The "Yehukal ben Shelamyahu" bulla
Photo source: Gabi Laron
Hebrew University of Jerusalem
Institute of Archaeology
From the Taipei Times
Possible corroboration means very little. However, this artifact joins other bullae obtained from archaeological contexts (as opposed to the antiquities market) that date to the 6th century and all of which seem to corroborate details about individuals specificially mentioned by Jeremiah:

  • The Gemaryahu ben Shaphan (Gemariah ben Shafan) bulla, found at the "House of Bullae" in the City of David. This official is mentioned in Jeremiah 36:10-12.
  • The Yehukal ben Shelamyahu ben Shobi found recently by Eilat Mazar in the City of David excavations. This official is apparently mentioned in Jeremiah 37:3 and in a slightly different spelling at 38:1. As I mentioned before, Eilat Mazar in her presentation covered this bulla as well.

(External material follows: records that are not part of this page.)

(** * Arki: tool-call ledger, conversation assembly and the nested agent loop

  A shallow embedding of the parts of the bot that carry its design:
  - [ToolCallsStore]  (services/ai/tool-calls-store.ts), the in-memory ledger;
  - [MessageUtils]    (utils/message-utils.ts), the conversation assembler;
  - [AIService]       (services/ai/ai-service.ts), the chat-completion client;
  - [OpenProjectAgent] (tools/openproject-agent), the nested agent loop;
  - [MessageHandler]  (events/message-handler.ts), the outer pipeline.

  JavaScript strings are modelled as [string], numbers that count or stamp
  time as [Z], the [Map] of the ledger as a [gmap], the [Map]s whose order
  of insertion is read (tool registries, image cache) as association lists,
  [Set] objects as [gset].  Everything outside the process (the completion
  endpoint, Discord, the REST service, the network) is an oracle threaded
  through an abstract world. *)

From Stdlib Require Import ZArith String Ascii Lia.
From Stdlib Require PrimFloat.
From stdpp Require Import base strings gmap list pretty.

Local Open Scope Z_scope.

(** ** JavaScript string primitives used by the sources *)
Module JS.

(** [s.startsWith(p)] *)
Definition startsWith (s p : string) : bool := String.prefix p s.

(** [s.includes(p)] *)
Fixpoint includes (s p : string) : bool :=
  String.prefix p s ||
  match s with
  | EmptyString => false
  | String _ s' => includes s' p
  end.

(** [s.endsWith(p)] *)
Definition endsWith (s p : string) : bool :=
  String.prefix (String.rev p) (String.rev s).

Definition lowerAscii (c : ascii) : ascii :=
  let n := N_of_ascii c in
  if ((65 <=? n) && (n <=? 90))%N then ascii_of_N (n + 32) else c.

(** [s.toLowerCase()], on the ASCII letters; the sources only look for
    ASCII patterns in the result. *)
Fixpoint toLowerCase (s : string) : string :=
  match s with
  | EmptyString => EmptyString
  | String c s' => String (lowerAscii c) (toLowerCase s')
  end.

Definition isSpace (c : ascii) : bool :=
  let n := N_of_ascii c in
  ((n =? 32) || ((9 <=? n) && (n <=? 13)))%N.

Fixpoint trimStart (s : string) : string :=
  match s with
  | String c s' => if isSpace c then trimStart s' else s
  | EmptyString => EmptyString
  end.

(** [s.trim()] *)
Definition trim (s : string) : string :=
  String.rev (trimStart (String.rev (trimStart s))).

(** [s.substring(0, n)] *)
Definition substring0 (n : nat) (s : string) : string := String.substring 0 n s.

(** Truthiness of a possibly absent string: [undefined], [null] and the
    empty string are falsy. *)
Definition truthy (o : option string) : bool :=
  match o with
  | Some s => negb (String.eqb s EmptyString)
  | None => false
  end.

(** [a || d] on a possibly absent string. *)
Definition orElse (o : option string) (d : string) : string :=
  match o with
  | Some s => if String.eqb s EmptyString then d else s
  | None => d
  end.

(** [String(n)] for an integral number. *)
Definition ofNumber (n : Z) : string := pretty n.

(** [l.join(sep)] *)
Fixpoint join (sep : string) (l : list string) : string :=
  match l with
  | [] => EmptyString
  | [x] => x
  | x :: rest => x +:+ sep +:+ join sep rest
  end.

End JS.

(** ** Discord data, as far as the sources read it *)

Module Attachment.
Record t := {
  name : string;
  size : Z;
  contentType : option string;
  description : option string;
  url : string;
  height : option Z;
  width : option Z
  }.
End Attachment.

Module Embed.
Record t := {
  title : option string;
  description : option string;
  url : option string;
  author : option string;            (* author.name *)
  fields : list (string * string);   (* name, value *)
  footer : option string;            (* footer.text *)
  image : option string;             (* image.url *)
  thumbnail : option string;         (* thumbnail.url *)
  timestamp : option string
  }.
End Embed.

Module Sticker.
Record t := { name : string; description : option string }.
End Sticker.

Module Reaction.
Record t := { emoji : option string; count : Z }.
End Reaction.

Module Poll.
Record t := {
  question : string;                 (* question.text *)
  answers : list string;             (* answer.text, in order *)
  expiresAt : option string
  }.
End Poll.

Module Reference.
(** [message.reference], together with what the channel's message cache
    holds for the referenced id: author username and content. *)
Record t := {
  messageId : option string;
  cached : option (string * string)
  }.
End Reference.

Module Author.
Record t := { bot : bool; username : string; displayName : string }.
End Author.

Module Message.
Record t := {
  id : string;
  createdTimestamp : Z;
  content : string;
  author : Author.t;
  member : option string;            (* member.displayName *)
  attachments : list Attachment.t;
  embeds : list Embed.t;
  stickers : list Sticker.t;
  poll : option Poll.t;
  reactions : list Reaction.t;
  reference : option Reference.t
  }.
End Message.

(** ** OpenAI SDK data *)

(** [ChatCompletionMessageToolCall]: a function call, or a call of another
  type that the loops skip. *)
Inductive ToolCall :=
| FunctionToolCall (id : string) (name : string) (arguments : string)
| CustomToolCall (id : string) (name : string) (input : string).

Definition call_id (c : ToolCall) : string :=
  match c with
  | FunctionToolCall i _ _ => i
  | CustomToolCall i _ _ => i
  end.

There have been very few provenanced bullae uncovered so far that relate to possible Biblical figures. The books of Kings and Samuel mention some persons which have been identified in external inscriptions (Omri, Ahab, David, Hezekiah) but the books of Kings and Samuel span a great deal of time. The figures mentioned are extremely high profile and would be known centuries later. Two bullae uncovered in the City of David relate to biblical figures. One, the Gemaryahu ben Shaphan bulla, has been mentioned. The other is the cazaryahu ben Hilqiyahu bulla may perhaps relate to a high priest. However, these two names are extremely common in this era, and this high priest receives very little mention in the Bible. It is only through comparison between names in the genealogical lists of high priests in 1 Chronicles 5:39 and 9:11 and the name of the high priest in 2 Kings 22-23 (Hilqiyahu, no father mentioned) that this name can be ascertained. In fact, the possible identification was published in 1991, several years after the publication of the original bulla in 1986.

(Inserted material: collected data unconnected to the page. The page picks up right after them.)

(** The two column assignments [df['lat'] = ...], [df['lon'] = ...]
    followed by [df.dropna(subset=['lat', 'lon'])]. *)
Definition with_coords (r : raw_row) : option incident :=
  match to_numeric (Reporting_Area_Lat r), to_numeric (Reporting_Area_Lon r) with
  | Some x, Some y =>
      Some (Incident x y (raw_Crime r) (raw_Neighborhood r) (raw_Location r)
              (raw_Reporting_Area r) (raw_Date_of_Report r))
  | _, _ => None
  end.

Definition process_data (df : list raw_row) : list incident :=
  omap with_coords (dropna_raw df).

(** A row has bad coordinates when an entry is absent or is not numeric. *)
Definition bad_coords (r : raw_row) : Prop :=
  to_numeric (Reporting_Area_Lat r) = None
  ∨ to_numeric (Reporting_Area_Lon r) = None.
End loader.

(** ** Aggregator *)

(** [Series.unique()]: the distinct values in order of first appearance. *)
Fixpoint unique `{EqDecision A} (l : list A) : list A :=
  match l with
  | [] => []
  | x :: l => x :: filter (λ y, y ≠ x) (unique l)
  end.

(** Group keys are sorted ([groupby] has [sort=True]): tuples compare
    lexicographically, floats by value, strings as Python compares [str]. *)
Definition string_le (s1 s2 : string) : Prop := String.leb s1 s2 = true.

Definition coord_le (k1 k2 : Qc * Qc) : Prop :=
  (k1.1 < k2.1)%Qc ∨ (k1.1 = k2.1 ∧ (k1.2 ≤ k2.2)%Qc).

Definition key_le (k1 k2 : Qc * Qc * string) : Prop :=
  (coord_le k1.1 k2.1 ∧ k1.1 ≠ k2.1) ∨ (k1.1 = k2.1 ∧ string_le k1.2 k2.2).

Global Instance string_le_dec : RelDecision string_le.
Proof. intros s1 s2. unfold string_le. apply _. Defined.
Global Instance coord_le_dec : RelDecision coord_le.
Proof. intros k1 k2. unfold coord_le. apply _. Defined.
Global Instance key_le_dec : RelDecision key_le.
Proof. intros k1 k2. unfold key_le. apply _. Defined.

(** [df.groupby(keys).size().reset_index(name=...)]: one row per distinct
    key, in key order, with the number of rows that carry the key.  [keys]
    lists the key of every row that has one: [groupby] leaves out the rows
    with NaN in a key column ([dropna=True]). *)
Definition groupby_size `{EqDecision K} (le : relation K) `{!RelDecision le}
    (keys : list K) : list (K * nat) :=
  (λ k, (k, length (filter (λ k', k' = k) keys))) <$> merge_sort le (unique keys).

Definition loc (r : incident) : Qc * Qc := (lat r, lon r).

Definition key3 (r : incident) : option (Qc * Qc * string) :=
  c ← Crime r; Some (lat r, lon r, c).

(** [GroupBy.first]: the first entry of the column that is not NA, and NA
    when every entry is. *)
Definition first {A} (col : list (option A)) : option A :=
  head (omap id col).

(** [left.merge(right, on=['lat', 'lon'])]: inner join, rows in the order of
    the left frame. *)
Definition merge {L R} (kl : L → Qc * Qc) (kr : R → Qc * Qc)
    (left : list L) (right : list R) : list (L * R) :=
  l ← left; (λ r, (l, r)) <$> filter (λ r, kr r = kl l) right.

Definition grouped (df : list incident) : list (Qc * Qc * string * nat) :=
  groupby_size key_le (omap key3 df).

Definition location_totals (df : list incident) : list (Qc * Qc * nat) :=
  groupby_size coord_le (loc <$> df).

Definition location_info (df : list incident)
    : list (Qc * Qc * (option string * option string * option string)) :=
  (λ k, let g := filter (λ r, loc r = k) df in
        (k, (first (Neighborhood <$> g), first (Location <$> g),
             first (Reporting_Area <$> g))))
  <$> merge_sort coord_le (unique (loc <$> df)).

Definition aggregate_by_location_and_crime (df : list incident) : list agg_row :=
  let result := merge (λ g, g.1.1) fst (grouped df) (location_totals df) in
  let result := merge (λ gt, gt.1.1.1) fst result (location_info df) in
  (λ '((k, c, f, (_, t)), (_, (nb, lc, ra))), AggRow k.1 k.2 c f t nb lc ra) <$> result.

(** ** Exceptions *)

(** The exceptions that can leave the script, named as Python names them.
    The script catches none of them. *)
Inductive exn :=
  | FileNotFoundError
  | ParserError
  | KeyError (key : string)
  | ValueError
  | PermissionError.

Inductive result (A : Type) :=
  | Ok (a : A)
  | Raise (e : exn).
Arguments Ok {A} a.
Arguments Raise {A} e.

Global Instance result_bind : MBind result := λ A B k m,
  match m with
  | Ok a => k a
  | Raise e => Raise e
  end.

Fixpoint for_each {A B} (f : A → result B) (l : list A) : result (list B) :=
  match l with
  | [] => Ok []
  | x :: l => y ← f x; ys ← for_each f l; Ok (y :: ys)
  end.

(** A dict look-up [d[k]]. *)
Definition getitem (d : gmap string string) (k : string) : result string :=
  match d !! k with
  | Some v => Ok v
  | None => Raise (KeyError k)
  end.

Unlike the book of Kings, the book of Jeremiah discusses events that occur in a very limited scope of place and time. The individuals are not high profile but rather court and Temple officials whose names may not have been known in other towns or later generations, had not some source been preserved from that time. This is why the increasing number of finds that all provide a similar background and which all locate individuals named in the book of Jeremiah may be very significant. This is a case where the sum is greater than its parts, forming the base for further conclusions. On its basis, we may even be allowed to suggest that the bulla was probably not sent from elsewhere but is indeed part of an original Temple archive or treasury. Another important conclusion is obviously that the book of Jeremiah is increasingly corroborated by external provenanced evidence. As Prof. Christopher Heard recently put it, "[This does not] demonstrate the historicity of any of the events reported for Jeremiah's life in the book of Jeremiah. However, the demonstrably genuine bullae do show that the narratives in Jeremiah are not complete fabrications of someone's imagination — they at least feature real people as characters."

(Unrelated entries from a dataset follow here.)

(* ===== verification/Base64.v ===== *)
(** * Base64: encoding and decoding

    Models [modules/util/base64.h] and [modules/util/base64.cpp].  Characters
    and bytes are codes.  A fixed output area ([char*]/[void*] with its size)
    is a list whose length is the size of the area; writing past its end makes
    the result [None], and so does an access outside a table. *)
From S2P Require Import Prelude.

Definition BASE64_PAD : Z := 61.

Definition base64en : list Z :=
  str "ABCDEFGHIJKLMNOPQRSTUVWXYZabcdefghijklmnopqrstuvwxyz0123456789+/".

Arguments base64en : simpl never.

Definition base64de : list Z := [
  255; 255; 255; 255; 255; 255; 255; 255;
  255; 255; 255; 255; 255; 255; 255; 255;
  255; 255; 255; 255; 255; 255; 255; 255;
  255; 255; 255; 255; 255; 255; 255; 255;
  255; 255; 255; 255; 255; 255; 255; 255;
  255; 255; 255;  62; 255; 255; 255;  63;
   52;  53;  54;  55;  56;  57;  58;  59;
   60;  61; 255; 255; 255; 255; 255; 255;
  255;   0;   1;   2;   3;   4;   5;   6;
    7;   8;   9;  10;  11;  12;  13;  14;
   15;  16;  17;  18;  19;  20;  21;  22;
   23;  24;  25; 255; 255; 255; 255; 255;
  255;  26;  27;  28;  29;  30;  31;  32;
   33;  34;  35;  36;  37;  38;  39;  40;
   41;  42;  43;  44;  45;  46;  47;  48;
   49;  50;  51; 255; 255; 255; 255; 255 ].

Arguments base64de : simpl never.

Definition EncodeLength (plain_text_length : Z) : Z :=
  u64 (u64 (plain_text_length + 2) / 3 * 4).

(** [DecodeLength(ptr, size)]; reading outside the text is [None]. *)
Definition DecodeLength (base64 : list Z) : option Z :=
  let base64_size := Z.of_nat (length base64) in
  if (base64_size =? 0) || negb (Z.land base64_size 3 =? 0) then Some 0 else
  let len := base64_size / 4 * 3 in
  c1 ← index base64 (base64_size - 1);
  let len := if c1 =? BASE64_PAD then len - 1 else len in
  c2 ← index base64 (base64_size - 2);
  Some (if c2 =? BASE64_PAD then len - 1 else len).

(** The state of the encoding loop: [s], [l] and the characters written. *)
Record enc := mkEnc { e_s : Z; e_l : Z; e_out : list Z }.

Definition enc_byte (st : enc) (c : Z) : option enc :=
  let l := e_l st in
  if e_s st =? 0 then
    x ← index base64en (Z.land (Z.shiftr c 2) 63);
    Some (mkEnc 1 c (e_out st ++ [x]))
  else if e_s st =? 1 then
    x ← index base64en (Z.lor (Z.shiftl (Z.land l 3) 4) (Z.land (Z.shiftr c 4) 15));
    Some (mkEnc 2 c (e_out st ++ [x]))
  else if e_s st =? 2 then
    x ← index base64en (Z.lor (Z.shiftl (Z.land l 15) 2) (Z.land (Z.shiftr c 6) 3));
    y ← index base64en (Z.land c 63);
    Some (mkEnc 0 c (e_out st ++ [x; y]))
  else Some (mkEnc (e_s st) c (e_out st)).

Fixpoint enc_loop (st : enc) (raw : list Z) : option enc :=
  match raw with
  | [] => Some st
  | c :: raw' => st' ← enc_byte st c; enc_loop st' raw'
  end.

Definition enc_tail (st : enc) : option (list Z) :=
  let l := e_l st in
  if e_s st =? 1 then
    x ← index base64en (Z.shiftl (Z.land l 3) 4);
    Some (e_out st ++ [x; BASE64_PAD; BASE64_PAD])
  else if e_s st =? 2 then
    x ← index base64en (Z.shiftl (Z.land l 15) 2);
    Some (e_out st ++ [x; BASE64_PAD])
  else Some (e_out st).

(** [std::string Encode(const void*, size_t)].  [None] is also a failed
    [TBOX_ASSERT], which ends the program: there must be something to encode. *)
Definition Encode (raw : list Z) : option (list Z) :=
  match raw with
  | [] => None
  | _ => st ← enc_loop (mkEnc 0 0 []) raw; enc_tail st
  end.

(** [size_t Encode(const void*, size_t, char*, size_t)]: the characters go to
    the start of the area [buf]; the result is the count and the area.  Neither
    the bytes nor the area may be empty. *)
Definition EncodeTo (raw buf : list Z) : option (Z * list Z) :=
  if bool_decide (raw = []) || bool_decide (buf = []) then None else
  if Z.of_nat (length buf) <? EncodeLength (Z.of_nat (length raw)) then Some (0, buf) else
  out ← Encode raw;
  if (length out <=? length buf)%nat
  then Some (Z.of_nat (length out), out ++ drop (length out) buf)
  else None.

(** [base64de[int(c)]]: [char] is signed, so a code above 127 indexes before
    the table. *)
Definition de_char (c : Z) : option Z :=
  index base64de (if c <? 128 then c else c - 256).

(** *** Decoding into a vector *)

Record dec := mkDec { d_tmp : Z; d_s : Z; d_out : list Z }.

(** One turn of the loop; [inr] is an early end ([break], or [return 0]). *)
Inductive dec_stop := DecPad | DecBad.

Definition dec_char (st : dec) (c : Z) : option (dec + dec_stop) :=
  if c =? BASE64_PAD then Some (inr DecPad) else
  v ← de_char c;
  if v =? 255 then Some (inr DecBad) else
  let next tmp out : option (dec + dec_stop) :=
    Some (inl (mkDec tmp (Z.land (d_s st + 1) 3) out)) in
  if d_s st =? 0 then next (u8 (Z.shiftl v 2)) (d_out st)
  else if d_s st =? 1 then
    next (u8 (Z.shiftl v 4)) (d_out st ++ [Z.lor (d_tmp st) (Z.shiftr v 4)])
  else if d_s st =? 2 then
    next (u8 (Z.shiftl v 6)) (d_out st ++ [Z.lor (d_tmp st) (Z.shiftr v 2)])
  else
    next (Z.lor (d_tmp st) v) (d_out st ++ [Z.lor (d_tmp st) v]).

Fixpoint dec_loop (st : dec) (text : list Z) : option (dec * bool) :=
  match text with
  | [] => Some (st, true)
  | c :: text' =>
      r ← dec_char st c;
      match r with
      | inl st' => dec_loop st' text'
      | inr DecPad => Some (st, true)
      | inr DecBad => Some (st, false)
      end
  end.

(** [size_t Decode(const std::string&, std::vector<uint8_t>&)]: the returned
    length and the vector. *)
Definition Decode (text raw_data : list Z) : option (Z * list Z) :=
  out_len ← DecodeLength text;
  if out_len =? 0 then Some (0, raw_data) else
  '(st, ok) ← dec_loop (mkDec 0 0 raw_data) text;
  Some (if (ok : bool) then out_len else 0, d_out st).

(** *** Decoding into a fixed area *)

(** [out_bytes[i] = v] *)
Definition poke (buf : list Z) (i : Z) (v : Z) : option (list Z) :=
  if (i <? 0) || (Z.of_nat (length buf) <=? i) then None
  else Some (<[Z.to_nat i := v]> buf).

(** [out_bytes[i] |= v] *)
Definition poke_or (buf : list Z) (i : Z) (v : Z) : option (list Z) :=
  x ← index buf i; poke buf i (Z.lor x v).

Fixpoint decto_loop (text : list Z) (r_pos w_pos : Z) (buf : list Z) : option (Z * list Z) :=
  match text with
  | [] => Some (w_pos, buf)
  | c :: text' =>
      if c =? BASE64_PAD then Some (w_pos, buf) else
      v ← de_char c;
      if v =? 255 then Some (0, buf) else
      let ph := Z.land r_pos 3 in
      if ph =? 0 then
        buf ← poke buf w_pos (u8 (Z.shiftl v 2));
        decto_loop text' (r_pos + 1) w_pos buf
      else if ph =? 1 then
        buf ← poke_or buf w_pos (Z.shiftr v 4);
        buf ← poke buf (w_pos + 1) (u8 (Z.shiftl v 4));
        decto_loop text' (r_pos + 1) (w_pos + 1) buf
      else if ph =? 2 then
        buf ← poke_or buf w_pos (Z.shiftr v 2);
        buf ← poke buf (w_pos + 1) (u8 (Z.shiftl v 6));
        decto_loop text' (r_pos + 1) (w_pos + 1) buf
      else
        buf ← poke_or buf w_pos v;
        decto_loop text' (r_pos + 1) (w_pos + 1) buf
  end.

(** [size_t Decode(const char*, size_t, void*, size_t)]: the returned length
    and the area. *)
Definition DecodeTo (text buf : list Z) : option (Z * list Z) :=
  if negb (Z.land (Z.of_nat (length text)) 3 =? 0) then Some (0, buf) else
  len ← DecodeLength text;
  if Z.of_nat (length buf) <? len then Some (0, buf) else
  decto_loop text 0 0 buf.

(** ** The format (RFC 4648, section 4)

    Three bytes make a 24-bit number, whose four sextets name a character
    each; a last group of one or two bytes is filled with zero bits and the
    missing characters are padded.  The alphabet is that of Table 1 of the RFC:
    the capital letters, the small letters, the digits, [+] and [/], and [=] as
    the padding. *)

Definition sym (i : Z) : Z :=
  if i <? 26 then 65 + i
  else if i <? 52 then 97 + (i - 26)
  else if i <? 62 then 48 + (i - 52)
  else if i =? 62 then 43 else 47.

On the negative side, perhaps prompted by the Gemaryahu bulla, it seems that individuals mentioned by Jeremiah have already become very attractive for forgers. It is partly for that reason, that I ignore such bullae as the Baruch or Yerahme'el bullae (one considered today definitely a forgery and another likely inauthentic and one I don't know about - see Yuval Goren's first comment here) or the seal mentioned above in the quote by Dr. Gabriel Barkay, on the basis of which the text of the Immer bulla is reconstructed as "to Ga'alyahu son of Immer." I don't know if that seal is provenanced but my guess it isn't, and from my point of view, it could refer just as well to Ga'alyahu, Gedalyahu or any other name that ends in ליהו lyhw. We simply don't know, and it's not even that significant of an issue.